5 Best Types of Spider Plant for a Balcony

by balconyboss

There are more than 200 spider plant varieties, and most of the ones you’ll find for sale are ideal for beginners. Despite there not being much difference between spider plant varieties, it’s worth taking a look at them before visiting a store.

So, that’s exactly what we’ll do here. Read on to find out more about the best 5 spider plant varieties for a balcony.

Why Choose a Spider Plant?

We’ve already suggested the main reason: they’re easy. A spider plant can tolerate far more abuse than most houseplants. Plus, once they’re mature, they’ll start producing pups, meaning you can grow your collection exponentially.

Better yet, most varieties of spider plants like being pot bound. This means you don’t have to worry as much about potting them up – a great thing for beginner gardeners!

Top 5 Spider Plant Varieties

The only real differences between spider plant variations are size and variegation. They’re all easy to care for, and most look best in hanging pots.
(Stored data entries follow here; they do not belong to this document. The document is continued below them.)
(** The matcher returns the decomposition with the shortest twin id, and
    only a decomposition. *)
Lemma FindStringSubmatch_groups path twin rest :
  FindStringSubmatch path = [path; twin; rest]
  <-> splits path twin rest
      /\ forall twin' rest', splits path twin' rest' ->
           (String.length twin <= String.length twin')%nat.
Proof.
  unfold FindStringSubmatch, splits. split.
  - destruct path as [|c s]; [discriminate|].
    destruct (Ascii.eqb c slash) eqn:Hc; [|discriminate].
    apply Ascii.eqb_eq in Hc. subst c.
    destruct (lazy_groups false s) as [[g1 g2]|] eqn:Hm; [|discriminate].
    intros [= <- <-].
    destruct (lazy_groups_sound _ _ _ _ Hm) as (-> & Hg1 & Hg2 & Hne).
    apply dot_plus_spec in Hg2 as [Hg2 Hg2'].
    split; [repeat split; auto|].
    intros twin' rest' ([= Heq] & Hn1 & Hn2 & Hd1 & Hd2).
    destruct (lazy_groups_complete twin' false rest' Hd1) as (h1 & h2 & Hm' & Hlen);
      [apply dot_plus_spec; auto | auto |].
    rewrite <- Heq, Hm in Hm'. injection Hm' as <- <-. exact Hlen.
  - intros [(-> & Hn1 & Hn2 & Hd1 & Hd2) Hmin].
    rewrite Ascii.eqb_refl.
    destruct (lazy_groups_complete twin false rest Hd1) as (h1 & h2 & Hm & Hlen);
      [apply dot_plus_spec; auto | auto |].
    rewrite Hm.
    destruct (lazy_groups_sound _ _ _ _ Hm) as (Heq & Hh1 & Hh2 & Hne).
    apply dot_plus_spec in Hh2 as [Hh2 Hh2'].
    assert (Hle : (String.length twin <= String.length h1)%nat).
    { apply (Hmin h1 h2). rewrite Heq. repeat split; auto. }
    destruct (append_slash_inj _ _ _ _ Heq) as [-> ->]; [lia|].
    reflexivity.
Qed.

(** The matcher returns nothing exactly on the paths with no
    decomposition. *)
Lemma FindStringSubmatch_nil path :
  FindStringSubmatch path = [] <-> ~ matches_pattern path.
Proof.
  unfold matches_pattern. split.
  - intros Hnil (twin & rest & Hs).
    destruct Hs as (-> & Hn1 & Hn2 & Hd1 & Hd2).
    unfold FindStringSubmatch in Hnil. rewrite Ascii.eqb_refl in Hnil.
    destruct (lazy_groups_complete twin false rest Hd1) as (h1 & h2 & Hm & _);
      [apply dot_plus_spec; auto | auto |].
    rewrite Hm in Hnil. discriminate.
  - intros Hno. unfold FindStringSubmatch.
    destruct path as [|c s]; [reflexivity|].
    destruct (Ascii.eqb c slash) eqn:Hc; [|reflexivity].
    apply Ascii.eqb_eq in Hc. subst c.
    destruct (lazy_groups false s) as [[g1 g2]|] eqn:Hm; [|reflexivity].
    exfalso. apply Hno. exists g1, g2.
    destruct (lazy_groups_sound _ _ _ _ Hm) as (-> & Hg1 & Hg2 & Hne).
    apply dot_plus_spec in Hg2 as [Hg2 Hg2'].
    unfold splits. repeat split; auto.
Qed.

(** The result has no element or three. *)
Lemma FindStringSubmatch_cases path :
  FindStringSubmatch path = []
  \/ exists twin rest, FindStringSubmatch path = [path; twin; rest].
Proof.
  unfold FindStringSubmatch.
  destruct path as [|c s]; [auto|].
  destruct (Ascii.eqb c slash); [|auto].
  destruct (lazy_groups false s) as [[g1 g2]|]; [right; eauto | auto].
Qed.

Lemma FindStringSubmatch_matches path :
  matches_pattern path ->
  exists twin rest,
    FindStringSubmatch path = [path; twin; rest]
    /\ splits path twin rest
    /\ forall twin' rest', splits path twin' rest' ->
         (String.length twin <= String.length twin')%nat.
Proof.
  intros Hm.
  destruct (FindStringSubmatch_cases path) as [Hnil | (twin & rest & Heq)].
  - apply FindStringSubmatch_nil in Hnil. contradiction.
  - exists twin, rest. split; [exact Heq|].
    apply FindStringSubmatch_groups. exact Heq.
Qed.

End PathRegexpFacts.

(** ** The binding *)

Section BindingFacts.
Import GoString PathRegexp DigitalTwins Statements.

Variable json_Unmarshal : list byte -> option (list jsonPatchOperation).
Variable json_Marshal : list jsonPatchOperation -> option string.
Variable update_outcome : UpdateCall -> option error.

Local Abbreviation first_pass := DigitalTwins.first_pass.
Local Abbreviation second_pass := (DigitalTwins.second_pass json_Marshal update_outcome).
Local Abbreviation patchSingleTwin := (DigitalTwins.patchSingleTwin json_Unmarshal update_outcome).
Local Abbreviation patchMultipleTwin :=
  (DigitalTwins.patchMultipleTwin json_Unmarshal json_Marshal update_outcome).
Local Abbreviation Invoke := (DigitalTwins.Invoke json_Unmarshal json_Marshal update_outcome).

Lemma first_pass_op_stripped o twin rest :
  FindStringSubmatch (Path o) = [Path o; twin; rest] ->
  first_pass_op o = stripped twin rest o.
Proof. intros H. unfold first_pass_op. rewrite H. reflexivity. Qed.

(** [l[i] = f(l[i])] at the index that follows [visited]. *)
Lemma alter_at_length {A : Type} (f : A -> A) (visited : list A) x pending :
  alter f (length visited) (visited ++ x :: pending) = visited ++ f x :: pending.
Proof.
  induction visited as [|y visited IH]; simpl; [reflexivity|].
  f_equal. exact IH.
Qed.

(** The first pass rewrites the operations one by one, from left to
    right, when every path matches. *)
Lemma first_pass_all_match pending : forall visited,
  Forall (fun o => matches_pattern (Path o)) pending ->
  first_pass (length visited) pending (visited ++ pending)
  = Some (visited ++ map first_pass_op pending).
Proof.
  induction pending as [|v pending IH]; intros visited Hall; simpl.
  - reflexivity.
  - apply Forall_cons in Hall as [Hv Hall].
    destruct (FindStringSubmatch_matches _ Hv) as (twin & rest & Hm & _).
    rewrite Hm. simpl.
    rewrite !alter_at_length.
    specialize (IH (visited ++ [first_pass_op v]) Hall).
    rewrite length_app, Nat.add_1_r, <- !app_assoc in IH. simpl in IH.
    rewrite (first_pass_op_stripped _ _ _ Hm) in *.
    exact IH.
Qed.

(** One path that does not match stops the first pass. *)
Lemma first_pass_some_mismatch pending : forall i operationDoc,
  Exists (fun o => ~ matches_pattern (Path o)) pending ->
  first_pass i pending operationDoc = None.
Proof.
  induction pending as [|v pending IH]; intros i operationDoc Hex; simpl.
  - inversion Hex.
  - destruct (FindStringSubmatch_cases (Path v)) as [-> | (twin & rest & Hm)];
      [reflexivity|].
    rewrite Hm. simpl.
    apply Exists_cons in Hex as [Hv | Hex].
    + exfalso. apply Hv. exists twin, rest.
      apply FindStringSubmatch_groups. exact Hm.
    + apply IH. exact Hex.
Qed.

(** The second pass sends one call per operation while marshalling
    succeeds. *)
Lemma second_pass_calls d operationDoc : forall sent,
  Forall (fun o => json_Marshal [o] <> None) operationDoc ->
  second_pass d operationDoc sent
  = ((None, None), sent ++ map (call_for d) operationDoc).
Proof.
  induction operationDoc as [|v rest IH]; intros sent Hall; simpl.
  - unfold ret. rewrite app_nil_r. reflexivity.
  - apply Forall_cons in Hall as [Hv Hall].
    destruct (json_Marshal [v]) eqn:Hb; [|congruence].
    unfold bind, client_Update. rewrite IH by exact Hall.
    rewrite <- app_assoc. reflexivity.
Qed.

Lemma second_pass_result d operationDoc : forall sent,
  fst (second_pass d operationDoc sent) = (None, None).
Proof.
  induction operationDoc as [|v rest IH]; intros sent; simpl.
  - reflexivity.
  - destruct (json_Marshal [v]); [|reflexivity].
    unfold bind, client_Update. apply IH.
Qed.

Lemma patchSingleTwin_result d twinID req sent :
  fst (patchSingleTwin d twinID req sent) = (None, None).
Proof.
  unfold DigitalTwins.patchSingleTwin.
  destruct (json_Unmarshal (req_Data req)); reflexivity.
Qed.

Lemma patchMultipleTwin_result d req sent :
  fst (patchMultipleTwin d req sent) = (None, None).
Proof.
  unfold DigitalTwins.patchMultipleTwin.
  destruct (json_Unmarshal (req_Data req)) as [ops|]; [|reflexivity].
  destruct (first_pass 0 ops ops); [|reflexivity].
  apply second_pass_result.
Qed.

(** For each twin, the calls addressed to it carry the operations of
    that twin in input order. *)
Lemma calls_of_one_twin d twin ops :
  concat (map call_patchDocument
            (filter (fun c => call_id c = twin) (map (call_for d) ops)))
  = filter (fun o => TwinID o = twin) ops.
Proof.
  induction ops as [|o ops IH]; [reflexivity|].
  cbn [map]. rewrite !filter_cons. cbn [call_for new_call call_id].
  destruct (decide (TwinID o = twin)); cbn; rewrite IH; reflexivity.
Qed.

End BindingFacts.

Section PresentNonempty.
Import GoString PathRegexp.

Lemma present_nonempty_Some m k val :
  present_nonempty m k = Some val <-> m !! k = Some val /\ val <> "".
Proof.
  unfold present_nonempty.
  destruct (m !! k) as [v|]; [|split; [discriminate | intros [? _]; discriminate]].
  destruct v as [|c v]; simpl.
  - split; [discriminate | intros [[= <-] H]; congruence].
  - split; [intros [= <-]; split; [reflexivity | discriminate] | intros [[= <-] _]; reflexivity].
Qed.

Lemma present_nonempty_None m k :
  present_nonempty m k = None <-> m !! k = None \/ m !! k = Some "".
Proof.
  unfold present_nonempty.
  destruct (m !! k) as [v|]; [|split; auto].
  destruct v as [|c v]; simpl.
  - split; auto.
  - split; [discriminate | intros [H | H]; discriminate].
Qed.

Lemma matches_pattern_found path :
  matches_pattern path <-> FindStringSubmatch path <> [].
Proof.
  split.
  - intros Hm Hnil. apply FindStringSubmatch_nil in Hnil. contradiction.
  - intros Hne.
    destruct (FindStringSubmatch_cases path) as [Hnil | (twin & rest & Heq)];
      [contradiction|].
    exists twin, rest. apply FindStringSubmatch_groups. exact Heq.
Qed.

End PresentNonempty.

Section BindingClaims.
Import GoString PathRegexp DigitalTwins Statements.

Variable json_Unmarshal : list byte -> option (list jsonPatchOperation).
Variable json_Marshal : list jsonPatchOperation -> option string.
Variable update_outcome : UpdateCall -> option error.

Local Abbreviation patchSingleTwin := (DigitalTwins.patchSingleTwin json_Unmarshal update_outcome).
Local Abbreviation patchMultipleTwin :=
  (DigitalTwins.patchMultipleTwin json_Unmarshal json_Marshal update_outcome).
Local Abbreviation Invoke := (DigitalTwins.Invoke json_Unmarshal json_Marshal update_outcome).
Only grow them outdoors if you have a shady spot, as they can get sunburnt.

1. Variegated Spider Plant: Best all-rounder

Known as vittatum, this is the most popular kind of spider plant. Its leaves are green on the edges and cream in the middle. A variegated spider plant can grow up to 2ft. tall and wide, making it one of the bigger varieties.

It’ll start popping out babies after a few years, which look great if left on the mother plant. Hang in a pot to get the most from this large droopy plant.

2. Hawaiian Spider Plant: Best for compact growth

This is one of the few spider plant varieties without variegation. Its leaves can range from a deep green to champagne depending on age and sunlight. Considering its native climate, it likes moist soil and a shady spot.

It only grows up to 12 inches, making it one of the smaller varieties of spider plants. As such, it’ll work best on small balconies or sat on a table or shelf.

3. Bonnie: Best for tables and surfaces

While most spider plants work best in hanging pots, Bonnie suits a standing pot. Its leaves are curlier, meaning it doesn’t droop as much as other kinds. This is why it works best on a surface: you don’t get as much drama from it.

Bonnie’s leaves can grow up to 18 inches long, and it grows fast. You’ll also find a variegated version, which has white edges to its leaves.

4. Zebra Spider Plant: Best for striking color

Other spider plant varieties have yellow or cream parts to their leaves. Zebra plants, however, contrast deep green against white. As such, they’ll work best in modern or monochromatic spaces (or anywhere with a lot of white). The size is similar to Bonnie spider plants, and they’re just as easy to care for.

5. Bichetii Grass: Best for railing planters

Bichetii grass is one of the few spider plant variations that doesn’t produce offshoots. It works best in large planters (such as on railings or the ground) as a covering plant.

It grows more like grass than a spider plant, but its care needs are the same as all the others. If you want some bulky foliage to line your balcony railing, a few planters stuffed with these would look great.

Final Thoughts on Varieties of Spider Plants

Unlike something like pothos, there’s not as much difference between spider plant varieties. Even so, some are better suited to situations than others. Hopefully, you’ve now got a bit more information about the right kind of spider plant for your balcony needs.